R 1.8.1 - 1.9.0 incompatability: Underscore in syntactically valid names

3 messages · Michael A. Miller, Peter Dalgaard

#
Dear R-gang,

I have a question about handling underscores in names in R 1.8.1
and 1.9.0.  I recently installed 1.9.0 on a machine and found
that many codes no longer work as a result of the changed
behavior in make.names.

I have numerous data files that have dashes, periods and
underscores in the header row.  I've got numerous R codes that
read those files with read.table and read.csv and then use the
names expecting the underscores and dashes to be changed to
periods in the column names.  Since this no longer happens in
1.9.0, lots of codes are failing.  One way to work around this is
to repair a lot of codes to take this backward incompatibility
into account (both R scripts and data sources, so that is a
significant project, here at least).  Or I can stay with 1.8.1,
but that is just a sure route to eventual incomparability with
something else, so I'll gradually start migrating code over and
adding version checks.

Can anyone suggest a way to maintain compatibility between R
versions?  I suppose I could write a wrapper around make.names to
replace _ with ., but I'm not sure what that might break in 1.9.0
that now expects the new behavior.  I'd appreciate any
suggestions.

Mike
#
mmiller3 at iupui.edu (Michael A. Miller) writes:
Gah! I could swear we discussed that particular issue leading up to
1.9.x and had plans for a compatibility option.

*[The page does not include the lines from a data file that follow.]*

(** ** Further properties of [claim_tokens] *)

(** Extra: on a schedule reachable through the instructions (created with
    [total_amount >= 0] and [start_time <= cliff_time], then claimed at
    non-decreasing times) with [start_time < end_time], at every [now] past
    [cliff_time] and [end_time] the vested amount is [total_amount] and the
    claimable amount is exactly [total_amount - total_withdrawn]. *)
Theorem reachable_full_vesting_exact (t now : Z) (e : EmployeeAccount) :
  reachable t e -> start_time e < end_time e ->
  cliff_time e <= now -> end_time e <= now ->
  vested_amount e now = Ok (total_amount e) /\
  claimable_amount e now = Ok (total_amount e - total_withdrawn e).
Proof.
  intros Hr Hse Hcl Hend.
  destruct (reachable_inv t e Hr) as (Hwf & _ & _ & Hw & _).
  destruct (full_vesting_claimable e now Hwf Hse Hcl Hend) as (Hv & _ & Hex).
  split; [exact Hv|]. apply Hex.
  destruct Hwf as (_ & _ & Htot & _ & _).
  unfold I64.in_range, I64.MIN, I64.MAX in *. lia.
Qed.

Lemma reachable_full_vesting_exact_witness :
  claimable_amount (acct (claim_tokens transfer_ok 6
                      (create_employee_vesting 1 2 255 0 100 1000 0) 50)) 150
    = Ok 500.
Proof.
  assert (Hr : reachable 50 (acct (claim_tokens transfer_ok 6
                 (create_employee_vesting 1 2 255 0 100 1000 0) 50))).
  { apply reach_claim with (t := 0); [|lia].
    apply reach_create; unfold I64.in_range, I64.MIN, I64.MAX; lia. }
  exact (proj2 (reachable_full_vesting_exact 50 150 _ Hr
                  ltac:(cbn; lia) ltac:(cbn; lia) ltac:(cbn; lia))).
Defined.

(** Extra: on a schedule reachable through the instructions, a claim that
    succeeds is never followed by a second successful claim at the same
    [now]: the repeated claim finds nothing to claim and fails with
    [NothingToClaim], with no transfer and the account unchanged. *)
Theorem reachable_replay_nothing_to_claim (t now : Z) (tc1 tc2 : TransferPort)
    (dec : Z) (e : EmployeeAccount) :
  reachable t e ->
  outcome (claim_tokens tc1 dec e now) = Ok tt ->
  let e1 := acct (claim_tokens tc1 dec e now) in
  claimable_amount e1 now = Ok 0 /\
  claim_tokens tc2 dec e1 now = mkOutcome e1 [] (Err NothingToClaim).
Proof.
  intros Hr Hok.
  destruct (reachable_inv t e Hr) as (Hwf & Htot & Hsc & Hw & _).
  destruct (claim_tokens_cases tc1 dec e now Hwf) as
    [(err & _ & Ho) | [(_ & Ho) | [(c & t' & _ & _ & _ & Ho)
                                  | (c & Hc & _ & _ & Ho)]]];
    rewrite Ho in Hok; try discriminate.
  apply claimable_ok_inv in Hc as (Hcl & v & Hv & _).
  pose proof (vested_bounds e now v Hwf Htot ltac:(lia) Hv) as Hvb.
  apply (replay_nothing_to_claim tc1 tc2 dec e now v Hwf); [|exact Hv|].
  - rewrite Ho. reflexivity.
  - destruct Hwf as (_ & _ & Hrt & _ & _).
    unfold I64.in_range, I64.MIN, I64.MAX in *. lia.
Qed.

You might file a bug report at least for the docs, since the example
is clearly wrong...
3 days later
#
> Gah! I could swear we discussed that particular issue
    > leading up to 1.9.x and had plans for a compatibility
    > option.

    > You might file a bug report at least for the docs, since
    > the example is clearly wrong...

Done.  

I tried to write some version dependencies into a sample code,
but I'm stumped by the fact that _ is not allowed before 1.9.0.
For example, suppose I have a data file, example.dat, like this: 

a b x   some_factor
1 1 0.4 orange
2 1 0.3 blue
1 1 0.2 dog
2 1 0.1 orange
1 2 0.4 blue
2 2 0.3 dog
1 2 0.2 orange
2 2 0.1 blue

To read and use this in a version independent way, I've tried this:

df <- read.table('example.dat',header=T)
if ( version['minor'] == "9.0" ) {
  plot(x ~ some_factor, data=df)
} else {
  plot(x ~ some.factor, data=df)
}


This fails in R 1.8.1, because some_factor throws a syntax error:

  > df <- read.table('example.dat',header=T)
  > if ( version['minor'] == "9.0" ) {
  + if ( version['minor'] == "9.0" ) {
  +   plot(x ~ some_factor, data=df)
  Error: syntax error
  > 

Ick.  Is there a known idiom for handling this sort of version
dependency in R?  I'm going to avoid R 1.9.x for now, and I
encourage any authors of contributing packages to do their best
to maintain backwards compatibility for those of us who cannot
make the switch quickly.

Mike